**What to do**
Look below for the line that has "(if decide (History". Set down the lines from there through the line that has "rtc calm_step (TransitionWithContext", exactly as written.

Stored data entries
Lemma transition_cases now tid to md m :
  hooked m →
  let m' := (TransitionWithContext now tid to md m).1 in
  hooked m' ∧ if decide (accepts m (state m) to) then history m' ≠ [] ∧ synced m'
              else history m' = history m ∧ state m' = state m ∧ statuses (effects m') = statuses (effects m).
Proof using Hh.
  intros (Ho & Hwf). cbv zeta. destruct (decide (accepts m (state m) to)) as [Hacc|Hrej].
  - rewrite Transition_accepted by done. cbn [fst].
    destruct (commit_fields now tid (state m) to md m Hwf) as ((Hcfg & _ & _ & Hobs & _) & Hst & _ & Hhist & _).
    pose proof (commit_statuses now tid (state m) to md m) as Hs.
    set (m' := commit now tid (state m) to md m) in *.
    assert (max_history m' = max_history m) as Hmax by (unfold max_history; by rewrite Hcfg).
    split; [split; [by rewrite Hobs|unfold well_formed; rewrite Hcfg, Hmax, Hhist; split; [apply Hwf|apply length_keep]]|].
    split.
    + intros Hnil. rewrite Hhist in Hnil. apply (f_equal length) in Hnil. unfold keep in Hnil.
      rewrite length_drop, length_app in Hnil. cbn in Hnil.
      destruct Hwf as [Hpos _]. unfold max_history in Hnil. lia.
    + unfold synced. by rewrite Hs, last_app, statuses_notify, Hst.
  - destruct (Transition_rejected now tid to md m Hrej) as (err & e & ->). cbn [fst].
    destruct (reject_fields (state m) to err md m) as ((Hcfg & _ & _ & Hobs & _) & Hst & Hhist & _).
    pose proof (reject_statuses (state m) to err md m) as Hs.
    set (m' := reject (state m) to err md m) in *.
    assert (max_history m' = max_history m) as Hmax by (unfold max_history; by rewrite Hcfg).
    split; [split; [by rewrite Hobs|unfold well_formed; rewrite Hcfg, Hmax, Hhist; apply Hwf]|]. done.
Qed.
(** What one step without a restoration does to them. *)
Lemma calm_cases m m' :
  hooked m → calm_step m m' →
  hooked m' ∧ (history m' ≠ [] ∧ synced m'
               ∨ history m' = history m ∧ state m' = state m ∧ statuses (effects m') = statuses (effects m)).
Proof using Hh.
  intros Hk Hs. revert Hk. destruct Hs as [now tid to md m|now tid m|o' m|o' m|p id pc m|m]; intros Hk.
  - destruct (transition_cases now tid to md m Hk) as [? Hc]. split; [done|]. case_decide; auto.
  - destruct (transition_cases now tid (InitialState (config m)) (Some {["reset" := AnyBool true]}) m Hk)
      as [? Hc]. split; [done|]. case_decide; auto.
  - split; [|by right; destruct o']. destruct o' as [o'|]; [|done]. destruct Hk as (Ho & Hwf).
    split; [cbn; set_solver|exact Hwf].
  - rewrite Unsubscribe_id. auto.
  - split; [|by right; destruct p]. by destruct p.
  - split; [exact Hk|by right].
Qed.
Lemma hooked_step m m' : hooked m → sm_step m m' → hooked m'.
Proof using Hh u.
  intros Hk Hs. revert Hk. destruct Hs as [m m' Hs|p s id pc m (Hpos & _ & _ & full & _ & _ & Hhist)]; intros Hk.
  - by destruct (calm_cases m m' Hk Hs).
  - destruct Hk as [Ho _]. split; [exact Ho|]. unfold well_formed, max_history. cbn. rewrite Hhist.
    split; [done|apply length_keep].
Qed.
Lemma synced_calm m m' : hooked m ∧ synced m → rtc calm_step m m' → synced m'.
Proof using Hh.
  intros Hm Hrun. revert Hm. induction Hrun as [|m m1 m2 Hs _ IH]; intros [Hk Hsy]; [done|].
  apply IH. destruct (calm_cases m m1 Hk Hs) as [Hk1 [[_ ?]|(_ & Hst & Hss)]]; split; try done.
  unfold synced in *. by rewrite Hst, Hss.
Qed.
Lemma health_current_calm m m' : hooked m ∧ health_current m → rtc calm_step m m' → health_current m'.
Proof using Hh.
  intros Hm Hrun. revert Hm. induction Hrun as [|m m1 m2 Hs _ IH]; intros [Hk Hc]; [done|].
  apply IH. destruct (calm_cases m m1 Hk Hs) as [Hk1 [[Hne Hsy]|(Hhist & Hst & Hss)]]; (split; [done|]).
  - unfold health_current. by rewrite decide_False.
  - unfold health_current, synced in *. by rewrite Hhist, Hst, Hss.
Qed.
Lemma health_current_created now cfg m :
  CreateObservableStateMachine now cfg o = Ok m → hooked m ∧ health_current m.
Proof using Hh.
  unfold CreateObservableStateMachine. destruct (New now cfg) as [m0|] eqn:Hnew; [|done]. intros [= <-].
  destruct (explained_New now cfg m0 Hnew) as (Hwf & _).
  assert (history m0 = [] ∧ ∀ e, e ∈ effects m0 → ∀ o' tr, e ≠ OnTransition o' tr) as [Hhist Heff].
  { revert Hnew. unfold New. destruct (Rules cfg); [|done].
    destruct (MaxHistorySize cfg <=? 0); case_match; intros [= <-]; cbn; set_solver. }
  unfold health_current. split; [split; [cbn; set_solver|exact Hwf]|].
  cbn [Subscribe set_observers effects history state]. rewrite statuses_silent by exact Heff.
  by rewrite decide_True.
Qed.
(** Who has heard nothing was never notified. *)
Lemma statuses_none es tr : statuses es = [] → OnTransition o tr ∉ es.
Proof using Hh.
  induction es as [|e es IH]; intros Hs; [by apply not_elem_of_nil|].
  rewrite statuses_cons in Hs. apply app_eq_nil in Hs as [H1 H2].
  intros [<-|Hin]%elem_of_cons; [|by apply IH]. rewrite statuses_one, decide_True in H1 by done. done.
Qed.

Lemma reported_run `{!TimeText, !MapRange} clock es (Hu : healthChecker u = true) :
  reported (ComponentName h) (checker_run clock u (es ≫= hook_calls h o)) = last (statuses es).
Proof. unfold reported. by rewrite checker_run_statuses. Qed.
End machine_health.

(** C35: with the hooks and the default health updater installed.  As long as no
    snapshot is restored, whatever else is done with the machine, and its
    notifications are delivered in the order of the transitions, the checker last
    heard the status of the current state, and nothing before the first
    transition.  Restoring a snapshot ([EnablePersistence]) sets the state without
    a word to the observers, so that the checker keeps the status it had; from the
    next successful transition on it is in step again.  In any other order of
    delivery, and whatever is restored, it last heard the status of some state the
    machine has entered by a transition, and nothing only when there was none to
    be told of. *)
Theorem health_follows_machine {T} `{EqDecision0 : EqDecision T} `{!Countable T} {SK : StateKind T}
    {TT : TimeText} {MR : MapRange} (h : ObservabilityHooks) (u : DefaultStateHealthUpdater) (o : nat)
    (clock : nat → Z) (now : Z) (cfg : StateMachineConfig T) (m0 : machine T)
    (Hh : HealthUpdater h = true) (Hu : healthChecker u = true)
    (Hnew : CreateObservableStateMachine now cfg o = Ok m0) :
  let heard es := reported (ComponentName h) (checker_run clock u (es ≫= hook_calls h o)) in
  (∀ m, rtc calm_step m0 m →
     heard (goroutines (effects m)) =
       (if decide (History m = []) then None else Some (status_of u (Current m))))
  ∧ (∀ m p s id pc, rtc sm_step m0 m →
       let m' := EnablePersistence (Some p) (Some s) id pc m in
       Current m' = CurrentState s ∧ goroutines (effects m') = goroutines (effects m))
  ∧ (∀ m now tid to md m', rtc sm_step m0 m → accepts m (Current m) to →
       rtc calm_step (TransitionWithContext now tid to md m).1 m' →
       heard (goroutines (effects m')) = Some (status_of u (Current m')))
  ∧ ∀ m es, rtc sm_step m0 m → es ≡ₚ goroutines (effects m) →
      match heard es with
      | None => ∀ tr, OnTransition o tr ∉ effects m
      | Some s => ∃ o' tr, OnTransition o' tr ∈ effects m ∧ s = status_of u (To tr)
      end.
Proof.
  destruct (health_current_created h u o Hh now cfg m0 Hnew) as [Hk0 Hc0].
  assert (∀ m, rtc sm_step m0 m → hooked o m) as Hk.
  { intros m Hrun. clear Hc0 Hnew. induction Hrun as [|m0 m1 m2 Hstep _ IH]; [done|].
    apply IH. by eapply (hooked_step h u o Hh). }
  cbv beta zeta. split_and!.
  - intros m Hrun. rewrite reported_run, (statuses_goroutines h u o Hh) by done.
    pose proof (health_current_calm h u o Hh m0 m (conj Hk0 Hc0) Hrun) as Hc. unfold health_current, History in *.
    destruct (decide (history m = [])); [by rewrite Hc|exact Hc].
  - done.
  - intros m now' tid to md m' Hrun Hacc Hcalm. rewrite reported_run, (statuses_goroutines h u o Hh) by done.
    eapply (synced_calm h u o Hh); [|exact Hcalm].
    destruct (transition_cases h u o Hh now' tid to md m (Hk m Hrun)) as [Hk' Hc].
    rewrite decide_True in Hc by done. by destruct Hc.
  - intros m es Hrun Hes. rewrite reported_run by done. pose proof (statuses_perm h u o _ _ Hes) as Hperm.
    rewrite (statuses_goroutines h u o Hh) in Hperm.
    destruct (last (statuses h u o es)) as [s|] eqn:E.
    + apply (statuses_entered h u o Hh). rewrite <-Hperm. by apply last_Some_elem_of.
    + apply last_None in E. rewrite E in Hperm. apply Permutation_nil_l in Hperm.
      intros tr. by apply (statuses_none h u o Hh).
Qed.

(** Remark: each transition is notified by a goroutine of its own: after any two
    transitions in a row the checker can end up with the status of the state
    between them, which the machine has left for good. *)
Theorem health_can_be_stale {T} `{EqDecision0 : EqDecision T} `{!Countable T} {SK : StateKind T}
    {TT : TimeText} {MR : MapRange} (h : ObservabilityHooks) (u : DefaultStateHealthUpdater) (o : nat)
    (clock : nat → Z) (m : machine T) (a b : T) (t1 t2 : Z) (id1 id2 : string) (md1 md2 : gomap any)
    (Hh : HealthUpdater h = true) (Hu : healthChecker u = true) (Ho : o ∈ observers m)
    (Hwf : StateMachine.well_formed m) (Ha : accepts m (state m) a) (Hb : accepts m a b) :
  let m1 := (TransitionWithContext t1 id1 a md1 m).1 in
  let m2 := (TransitionWithContext t2 id2 b md2 m1).1 in
  Current m2 = b
  ∧ ∃ es, es ≡ₚ goroutines (effects m2)
      ∧ reported (ComponentName h) (checker_run clock u (es ≫= hook_calls h o)) = Some (status_of u a).
Proof.
  cbv zeta. rewrite (Transition_accepted t1 id1 a md1 m) by done. cbn [fst].
  destruct (commit_fields t1 id1 (state m) a md1 m Hwf) as ((Hcfg & Hval & _) & Hst & _).
  pose proof (commit_statuses h u o Hh t1 id1 (state m) a md1 m) as Hs1.
  set (m1 := commit t1 id1 (state m) a md1 m) in *.
  rewrite (Transition_accepted t2 id2 b md2 m1) by (unfold accepts in *; by rewrite Hst, Hcfg, Hval).
  cbn [fst]. split; [|].
  - unfold commit, addToHistory, notifyTransition, Current. cbn. by repeat case_match.
  - destruct (commit_notices t2 id2 (state m1) b md2 m1) as (rest & -> & _).
    set (new := _ ++ rest). exists (goroutines new ++ goroutines (effects m1)). split.
    { rewrite Permutation_app_comm. unfold goroutines. by rewrite <-filter_app. }
    rewrite reported_run by done. rewrite statuses_app, !(statuses_goroutines h u o Hh), Hs1, last_app, last_app.
    by rewrite (statuses_notify h u o Hh _ (observers m) Ho).
Qed.

(** ** What the metrics count *)

Section counting.
Context {T : Type} `{EqDecision0 : EqDecision T} `{!Countable T} {SK : StateKind T} {R : Type}.
Variable mk : SyncKitMetrics R.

**Your response**
       (if decide (History m = []) then None else Some (status_of u (Current m))))
  ∧ (∀ m p s id pc, rtc sm_step m0 m →
       let m' := EnablePersistence (Some p) (Some s) id pc m in
       Current m' = CurrentState s ∧ goroutines (effects m') = goroutines (effects m))
  ∧ (∀ m now tid to md m', rtc sm_step m0 m → accepts m (Current m) to →
       rtc calm_step (TransitionWithContext now tid to md m).1 m' →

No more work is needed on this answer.